(Collected data)
(** The end of a [Recv] iteration: what was read is sent or waits. *)
Lemma finish_good st0 all log err isOpen c :
  building st0 all log c -> batchTimeoutCount c = 0%Z ->
  timerSet c = bool_decide (all <> []) && (0 <? flushInterval)%Z -> (size all <= data_max)%Z ->
  let doSend := (negb isOpen && (0 <? batchReadByteCount c)%Z)
                || (batchReadByteLimit c <=? batchReadByteCount c)%Z in
  exists c' o,
    (if doSend then
       '(c, batch) ← send err c;
       Ret (c, if isOpen then Continue (Some batch) else Closed (Some batch))
     else Ret (c, if isOpen then Continue None else Closed None)) =
    Ret (c', if isOpen then Continue o else Closed o) /\
    match o with
    | None => good st0 all log c' /\ (isOpen = false -> all = [])
    | Some batch => gunzip batch = Some (concat all) /\ all <> [] /\
        good st0 [] (mkSent all batch false err :: log) c'
    end.
Proof.
  intros HB Ht Hs Hmax doSend. pose proof HB as [_ Hb Hne _ _ Hcf Hlim].
  pose proof (byte_limit_pos _ _ Htarget Hcf) as [Hpl _]. rewrite <- Hlim in Hpl.
  assert (all = [] -> batchReadByteCount c = 0%Z) as Hz by (intros ->; by rewrite Hb).
  assert (all <> [] -> 0 < batchReadByteCount c)%Z as Hpos.
  { intros Ha. rewrite Hb. by apply nonempty_pos. }
  destruct doSend eqn:E; subst doSend.
  - assert (all <> []) as Ha. { intros Ha. rewrite Hz in E by done. lia. }
    destruct (send_good st0 all log err false c HB Ha Hmax Ht) as (c' & batch & -> & Hr & HG).
    exists c', (Some batch). by destruct isOpen.
  - apply orb_false_iff in E as [E1 E2%Z.leb_gt]. exists c, None. split; [by destruct isOpen|]. split.
    + split; [done..|]. intros _. lia.
    + intros ->. destruct (decide (all = [])) as [->|Ha]; [done|]. specialize (Hpos Ha). simpl in E1. lia.
Qed.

To do >> The lines from the beginning of the records through the line containing "match o with" should be reproduced exactly. Include nothing else.

Exercise output >>
(** The end of a [Recv] iteration: what was read is sent or waits. *)
Lemma finish_good st0 all log err isOpen c :
  building st0 all log c -> batchTimeoutCount c = 0%Z ->
  timerSet c = bool_decide (all <> []) && (0 <? flushInterval)%Z -> (size all <= data_max)%Z ->
  let doSend := (negb isOpen && (0 <? batchReadByteCount c)%Z)
                || (batchReadByteLimit c <=? batchReadByteCount c)%Z in
  exists c' o,
    (if doSend then
       '(c, batch) ← send err c;
       Ret (c, if isOpen then Continue (Some batch) else Closed (Some batch))
     else Ret (c, if isOpen then Continue None else Closed None)) =
    Ret (c', if isOpen then Continue o else Closed o) /\
    match o with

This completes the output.